Elevating the head of your bed by about six inches (using a wedge pillow or blocks under the bed frame) also helps. Stacking regular pillows usually doesn’t work well because they bend you at the waist rather than tilting your whole torso, which can actually increase abdominal pressure.
Common Triggers That Make It Worse
Certain foods relax the muscular valve between your esophagus and stomach, letting acid escape upward. The main culprits are high-fat meals, chocolate, alcohol, and carbonated drinks. These don’t just irritate your stomach. They physically weaken the barrier that’s supposed to keep acid where it belongs. Switching to lean proteins like skinless poultry, fish, or tofu can noticeably reduce symptoms because fat is one of the strongest triggers for valve relaxation.
Eating within two to three hours of lying down is one of the most reliable ways to trigger nighttime heartburn. A full stomach produces more acid, and a horizontal position lets that acid reach your esophagus easily. If you ate a big meal late, staying upright for at least two hours before bed makes a real difference.
Tight clothing is an underrated trigger. Research on patients with esophageal inflammation found that wearing a snug waist belt increased acid reflux roughly eightfold. The belt raised pressure inside the abdomen by about 9 mmHg after a meal, doubled the number of reflux episodes, and nearly quadrupled the time it took the esophagus to clear acid (from 23 seconds to over 81 seconds). If your heartburn flares after meals, loosening your belt or switching to looser pants can provide surprisingly quick relief.
OTC Acid Suppressors: How Long Is Safe
Over-the-counter PPIs are meant for 14-day courses, no more than once every four months. The standard dose is one pill daily, taken 30 minutes before breakfast with a full glass of water. Going beyond this window without guidance from a provider increases the risk of side effects that build up quietly over time.

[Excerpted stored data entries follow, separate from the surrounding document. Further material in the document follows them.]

Lemma scan_precision_ok fb p args prec p' args' :
  ref_precision p args = Some (prec, p', args') -> (length fb <= 13)%nat ->
  exists ptext, scan_precision (fb, p, args) = Ret (Some (prec, (fb ++ ptext, p', args'))) /\
    precision_text prec ptext /\ (length ptext <= 7)%nat /\ -1 <= prec <= 999999.
Proof.
  unfold ref_precision, scan_precision. intros H L.
  destruct (Byte.eqb (at0 p) "."%byte) eqn:Dot.
  2: { simplify_eq. exists []. rewrite app_nil_r. repeat split; try done; [by left|simpl; lia..]. }
  rewrite copy_ok by lia. simpl.
  assert (E : exists q, p = "."%byte :: q).
  { destruct p as [|b q]; [done|]. exists q. f_equal. simpl in Dot. by destruct (byte_eqb_spec b "."%byte). }
  destruct E as [q ->]. simpl in H |- *. change (drop 0 q) with q in *.
  pose proof (strspn_take is_digit q) as T.
  destruct (strspn is_digit q =? 0)%nat eqn:N; simpl in H.
  - destruct (Byte.eqb (at0 q) "*"%byte).
    + destruct args as [|[z| | | | |] args]; try done. destruct (_ && _) eqn:B; [|done]. simplify_eq. simpl.
      replace (prec <? 0) with false by lia. replace (999999 <? prec) with false by lia.
      assert (Ln : (length (print_llu prec) <= 6)%nat) by (apply length_llu; simpl; lia).
      unfold scan_star, print_d. replace (prec <? 0) with false by lia.
      rewrite to_fmtBuff_ok by (rewrite length_app; simpl; lia). simpl.
      exists ("."%byte :: print_llu prec). rewrite <- app_assoc. simpl. repeat split; try lia; try done.
      right. exists (print_llu prec). rewrite print_llu_number by (unfold ULLONG_MAX; lia).
      split; [done|]. split; [|done]. apply digits_llu. lia.
    + apply Nat.eqb_eq in N. rewrite N in H. simpl in H. simplify_eq.
      exists ["."%byte]. repeat split; try done; simpl; try lia.
      right. exists []. repeat split. constructor.
  - destruct (_ <=? 6)%nat eqn:B; [|done]. simplify_eq. apply Nat.leb_le in B.
    rewrite take_0, to_fmtBuff_ok by (rewrite length_app, length_take; simpl; lia). simpl.
    pose proof (digits_number_bound _ T) as Bd. rewrite length_take in Bd.
    exists ("."%byte :: take (strspn is_digit q) q). rewrite <- app_assoc. simpl.
    assert (10 ^ Z.of_nat (Nat.min (strspn is_digit q) (length q)) <= 10 ^ 6) by (apply Z.pow_le_mono_r; lia).
    change (10 ^ 6) with 1000000 in *. repeat split; try lia; try done.
    + right. by eexists.
    + rewrite length_take. lia.
Qed.

#[local] Arguments scan_width : simpl never.
#[local] Arguments scan_precision : simpl never.
#[local] Arguments CopyAndAdvance : simpl never.

Lemma scan_op_ok fb mw prec q args size q' : (length fb <= 20)%nat ->
  (if is_size (at0 q) then (at0 q, tail q) else (BLANK, q)) = (size, q') ->
  scan_op mw prec (fb, q, args) =
    Ret (Some (Scanned (fb ++ size_text size ++ [at0 q']) mw prec size (at0 q') (tail q'), args)) /\
  (is_size size = true \/ size = BLANK).
Proof.
  intros L E. unfold scan_op. destruct (is_size (at0 q)) eqn:Hs.
  - injection E as <- <-. split; [|by left]. rewrite copy_ok by lia.
    destruct q as [|sz q]; [done|]. change (at0 (sz :: q)) with sz in *.
    change (take 1 (sz :: q)) with [sz]. change (drop 1 (sz :: q)) with q. change (tail (sz :: q)) with q.
    cbn [sbind some obind]. rewrite to_fmtBuff_ok by (rewrite length_app; cbn [length]; lia).
    cbn [sbind some obind]. unfold FMT_BUFFLEN, size_text. rewrite Hs, <- app_assoc.
    rewrite (proj2 (Z.ltb_lt _ _)); [done|]. rewrite !length_app. cbn [length app]. lia.
  - injection E as <- <-. split; [|by right]. cbn [sbind some obind].
    rewrite to_fmtBuff_ok by (cbn [length]; lia). cbn [sbind some obind]. unfold FMT_BUFFLEN.
    rewrite (proj2 (Z.ltb_lt _ _)); [done|]. rewrite length_app. cbn [length]. lia.
Qed.

Lemma ref_width_bound p args minus W p' args' :
  ref_width p args = Some (minus, W, p', args') -> 0 <= W < 100.
Proof.
  unfold ref_width, PRINTF_BUFFLEN. pose proof (digits_number_bound _ (strspn_take is_digit p)) as T.
  repeat case_match; intros; simplify_eq; lia.
Qed.

(** A scanned conversion that stands for a conversion of the reference. *)
Record scanned_as (sc : scanned) (sp : spec) (rest : list byte) : Prop := {
  sa_spec : parse_spec (tail (sc_fmt sc)) = sp;
  sa_width : sc_width sc < 100;
  sa_prec : sc_prec sc = sp_prec sp;
  sa_size : sc_size sc = sp_size sp;
  sa_op : sc_op sc = sp_op sp;
  sa_rest : sc_rest sc = rest;
  sa_range : -1 <= sp_prec sp <= 999999 /\ 0 <= sp_width sp < 100;
}.

(** The slow path finds the directive of the reference. *)
Lemma scan_slow_ok p args sp rest args' :
  ref_directive p args = Some (sp, rest, args') ->
  exists sc, scan_slow p args = Ret (Some (sc, args')) /\ scanned_as sc sp rest.
Proof.
  unfold ref_directive, scan_slow. intros H.
  destruct (5 <? strspn is_flag p)%nat eqn:N; [done|]. apply Nat.ltb_ge in N.
  unfold scan_flags. replace (5 <? Z.of_nat (strspn is_flag p)) with false by lia.
  rewrite copy_ok by (simpl; lia). cbn [some obind sbind].
  pose proof (strspn_take is_flag p) as Tf. pose proof (strspn_stop is_flag p eq_refl) as Sf.
  set (flags := take (strspn is_flag p) p) in *.
  assert (Lf : (length flags <= 5)%nat) by (unfold flags; rewrite length_take; lia).
  destruct (ref_width _ _) as [[[[minus W] p1] args1]|] eqn:Ew; [|done].
  pose proof (ref_width_bound _ _ _ _ _ _ Ew) as Wb.
  edestruct (scan_width_ok (["%"%byte] ++ flags)) as (wtext & mw & -> & Fm & Dw & Fw & Nw & Lw & Lm);
    [done|done|simpl; lia|]. cbn [sbind].
  destruct (ref_precision p1 args1) as [[[prec q] args2]|] eqn:Ep; [|done].
  edestruct (scan_precision_ok ((["%"%byte] ++ flags) ++ minus ++ wtext)) as (ptext & -> & Pt & Lp & Bp);
    [done|rewrite length_app; simpl; lia|]. cbn [sbind].
  destruct (if is_size (at0 q) then _ else _) as [size q'] eqn:Es.
  destruct (is_op _ (at0 q')) eqn:Ho; [|done].
  assert (sp = Spec (flags ++ minus) W prec size (at0 q') /\ rest = tail q' /\ args2 = args') as (-> & -> & ->)
    by by simplify_eq.
  edestruct (scan_op_ok (((["%"%byte] ++ flags) ++ minus ++ wtext) ++ ptext)) as [-> Hs];
    [rewrite !length_app in *; simpl; lia|done|].
  eexists. split; [done|]. constructor; try done. cbn [sc_fmt].
  rewrite <- !app_assoc. cbn [app tail]. rewrite <- Nw, app_assoc.
  apply parse_text; try done. by apply list.Forall_app.
Qed.
End scanner.

(** ** Texts and the buffers they need *)

Lemma length_radix_aux fuel : forall base upper z acc,
  (length (radix_aux fuel base upper z acc) <= fuel + length acc)%nat.
Proof.
  induction fuel as [|fuel IH]; intros base upper z acc; [simpl; lia|]. cbn [radix_aux].
  destruct (z <? base); [simpl; lia|]. etransitivity; [apply IH|simpl; lia].
Qed.

Lemma length_radix base upper z : (length (radix base upper z) <= 22)%nat.
Proof. unfold radix. etransitivity; [apply length_radix_aux|simpl; lia]. Qed.

Lemma length_pad sp text : length (pad sp text) = Nat.max (Z.to_nat (sp_width sp)) (length text).
Proof. unfold pad. destruct (has_flag _ _); rewrite length_app, length_replicate; lia. Qed.

(** Room for a number in any field: its digits, a sign or prefix, an octal zero. *)
Definition number_room (sp : spec) : Z := Z.max (sp_width sp) (Z.max (sp_prec sp) 22 + 3).

Lemma length_number sp signed neg z : Z.of_nat (length (number_text sp signed neg z)) <= number_room sp.
Proof.
  unfold number_text, number_room. set (base := if Byte.eqb (sp_op sp) "o"%byte then 8 else _).
  set (d0 := if (z =? 0) && (sp_prec sp =? 0) then [] else radix _ _ _).
  assert (L0 : (length d0 <= 22)%nat) by (unfold d0; destruct (_ && _); [simpl; lia|apply length_radix]).
  set (d1 := replicate _ _ ++ d0).
  assert (L1 : (length d1 <= Nat.max (Z.to_nat (sp_prec sp)) 22)%nat)
    by (unfold d1; rewrite length_app, length_replicate; lia).
  set (d2 := if _ && negb _ then _ :: d1 else d1).
  assert (L2 : (length d2 <= 1 + length d1)%nat) by (unfold d2; destruct (_ && negb _); simpl; lia).
  set (head := if signed then _ else _).
  assert (Lh : (length head <= 2)%nat) by (unfold head; repeat case_match; simpl; lia).
  clearbody d2 head. destruct (_ && (sp_prec sp =? -1)).
  - rewrite !length_app, length_replicate. lia.
  - rewrite length_pad, length_app. lia.
Qed.

(** *** No terminator inside *)

Lemma cstring_forall s : cstring s <-> Forall (fun b => b <> NUL) s.
Proof.
  unfold cstring. rewrite list.Forall_forall. split; [intros H b Hb ->; done|].
  intros H Hn. by apply (H _ Hn).
Qed.

Lemma cstring_replicate n b : b <> NUL -> cstring (replicate n b).
Proof. intros H. apply cstring_forall, Forall_replicate. done. Qed.

Lemma cstring_cons b s : cstring (b :: s) <-> b <> NUL /\ cstring s.
Proof. by rewrite !cstring_forall, list.Forall_cons. Qed.

Lemma digit_not_nul upper d : 0 <= d < 16 -> digit_of upper d <> NUL.
Proof.
  intros H E. apply (f_equal b2z) in E. unfold digit_of in E. change (b2z NUL) with 0 in E.
  destruct (d <? 10); [|destruct upper]; rewrite b2z_z2b, Z.mod_small in E; lia.
Qed.

Lemma cstring_radix_aux fuel : forall base upper z acc, 1 <= base <= 16 -> cstring acc ->
  cstring (radix_aux fuel base upper z acc).
Proof.
  induction fuel as [|fuel IH]; intros base upper z acc Hb H; [done|]. cbn [radix_aux].
  pose proof (Z.mod_pos_bound z base ltac:(lia)).
  assert (H1 : cstring (digit_of upper (z mod base) :: acc))
    by (apply cstring_cons; split; [apply digit_not_nul; lia|done]).
  destruct (z <? base); [done|by apply IH].
Qed.

Lemma cstring_pad sp text : cstring text -> cstring (pad sp text).
Proof.
  intros H. unfold pad. destruct (has_flag _ _); apply cstring_app; split; try done;
    by apply cstring_replicate.
Qed.

Lemma cstring_number sp signed neg z : sp_op sp <> NUL -> cstring (number_text sp signed neg z).
Proof.
  intros Hop. unfold number_text. set (base := if Byte.eqb (sp_op sp) "o"%byte then 8 else _).
  assert (Hb : 1 <= base <= 16) by (unfold base; repeat case_match; lia).
  set (d0 := if (z =? 0) && (sp_prec sp =? 0) then [] else radix _ _ _).
  assert (C0 : cstring d0)
    by (unfold d0; destruct (_ && _); [apply cstring_nil|apply cstring_radix_aux; [done|apply cstring_nil]]).
  set (d1 := replicate _ _ ++ d0).
  assert (C1 : cstring d1) by (apply cstring_app; split; [by apply cstring_replicate|done]).
  set (d2 := if _ && negb _ then _ :: d1 else d1).
  assert (C2 : cstring d2) by (unfold d2; destruct (_ && negb _); [by apply cstring_cons|done]).
  set (head := if signed then _ else _).
  assert (Ch : cstring head)
    by (unfold head; repeat case_match; rewrite ?cstring_cons; repeat split; try done; apply cstring_nil).
  clearbody d2 head. destruct (_ && (sp_prec sp =? -1)).
  - rewrite !cstring_app. repeat split; try done. by apply cstring_replicate.
  - apply cstring_pad, cstring_app. done.
Qed.

Lemma cstr_cstring blk s : cstr blk = Ret s -> cstring s.
Proof.
  revert s. induction blk as [|b blk IH]; intros s H; simpl in H; [done|].
  destruct (byte_eqb_spec b NUL); [injection H as <-; apply cstring_nil|].
  destruct (cstr blk); [|done]. injection H as <-. apply cstring_cons. split; [done|by apply IH].
Qed.

Lemma cstr_upto_cstring n : forall blk s, cstr_upto n blk = Ret s -> cstring s.
Proof.
  induction n as [|n IH]; intros [|b blk] s H; simpl in H; try (injection H as <-; apply cstring_nil); [done|].
  destruct (byte_eqb_spec b NUL); [injection H as <-; apply cstring_nil|].
  destruct (cstr_upto n blk) as [t|] eqn:E; [|done]. injection H as <-. apply cstring_cons. split; [done|by eapply IH].
Qed.

Lemma string_arg_cstring prec blk s : string_arg prec blk = Ret s -> cstring s.
Proof. unfold string_arg. case_match; [apply cstr_cstring|apply cstr_upto_cstring]. Qed.

Lemma sprintf_ok buffLen text : Z.of_nat (length text) < buffLen -> cstring text ->
  sprintf buffLen text = Ret text.
Proof.
  intros H C. unfold sprintf. rewrite (proj2 (Z.leb_le _ _)) by lia. by apply (cstr_app text []).
Qed.

(** ** The two paths compute the reference *)

Lemma byte_same b : Byte.eqb b b = true.
Proof. by destruct (byte_eqb_spec b b). Qed.

Lemma number_positive b ds : digits (b :: ds) -> b <> "0"%byte -> 1 <= number (b :: ds).
Proof.
  intros H N. inversion_clear H as [|? ? Hb Hd]. unfold number. simpl. rewrite Hb.
  assert (1 <= b2z b - 48).
  { unfold is_digit in Hb. assert (b2z b <> 48); [|lia].
    intros E. apply N, b2z_inj. by rewrite E. }
  enough (G : forall ds v, digits ds -> 1 <= v -> 1 <= scan_digits ds v) by (apply G; [done|lia]).
  clear. induction ds as [|d ds IH]; intros v H Hv; simpl; [done|].
  inversion_clear H as [|? ? H1 H2]. rewrite H1. unfold is_digit in H1. apply IH; [done|lia].
Qed.

Section paths.
Context {real : Type}.
Variable to_double : real -> real.
Variable frexp : real -> Z.
Variable exponent : real -> Z.
Variable sprintf_other : spec -> other (real := real) -> list byte.
Implicit Types args : list (varg (real := real)).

Long-term PPI use has been linked to low magnesium levels, which can cause muscle cramps, irregular heartbeat, and fatigue. It’s also associated with a higher risk of hip, spine, and wrist fractures, likely because reduced stomach acid impairs calcium absorption. The FDA has issued safety alerts about both of these risks. None of this means PPIs are dangerous for a two-week course, but it’s why the packaging says to limit use.
H2 blockers are generally considered safer for longer stretches but are less potent. If you find yourself reaching for any acid-reducing medication more than a couple of times a week for several weeks, that pattern itself is worth discussing with a provider, because persistent heartburn sometimes signals a condition that benefits from a more targeted approach.
When Heartburn Might Not Be Heartburn
Severe chest burning can feel nearly identical to a heart attack, and even experienced physicians sometimes can’t tell the difference based on symptoms alone. Classic heartburn tends to produce a burning sensation in the chest, often after eating or when lying down, and it typically responds to antacids. A sour taste or a small amount of liquid rising into your throat usually points toward reflux.
Heart attack symptoms overlap more than most people realize. They can include nausea, indigestion, and abdominal pain, all things that feel like bad heartburn. But a heart attack is more likely to involve pressure or squeezing in the chest that spreads to the neck, jaw, or arms, along with shortness of breath, cold sweats, sudden dizziness, or unusual fatigue.
If you have persistent chest pain and aren’t sure whether it’s heartburn, calling 911 is the right move. Even if the pain subsides on its own within a few hours, that episode is worth mentioning to a provider. Both heartburn and developing heart attacks can produce symptoms that come and go, and a brief episode of chest pain doesn’t rule out a cardiac cause.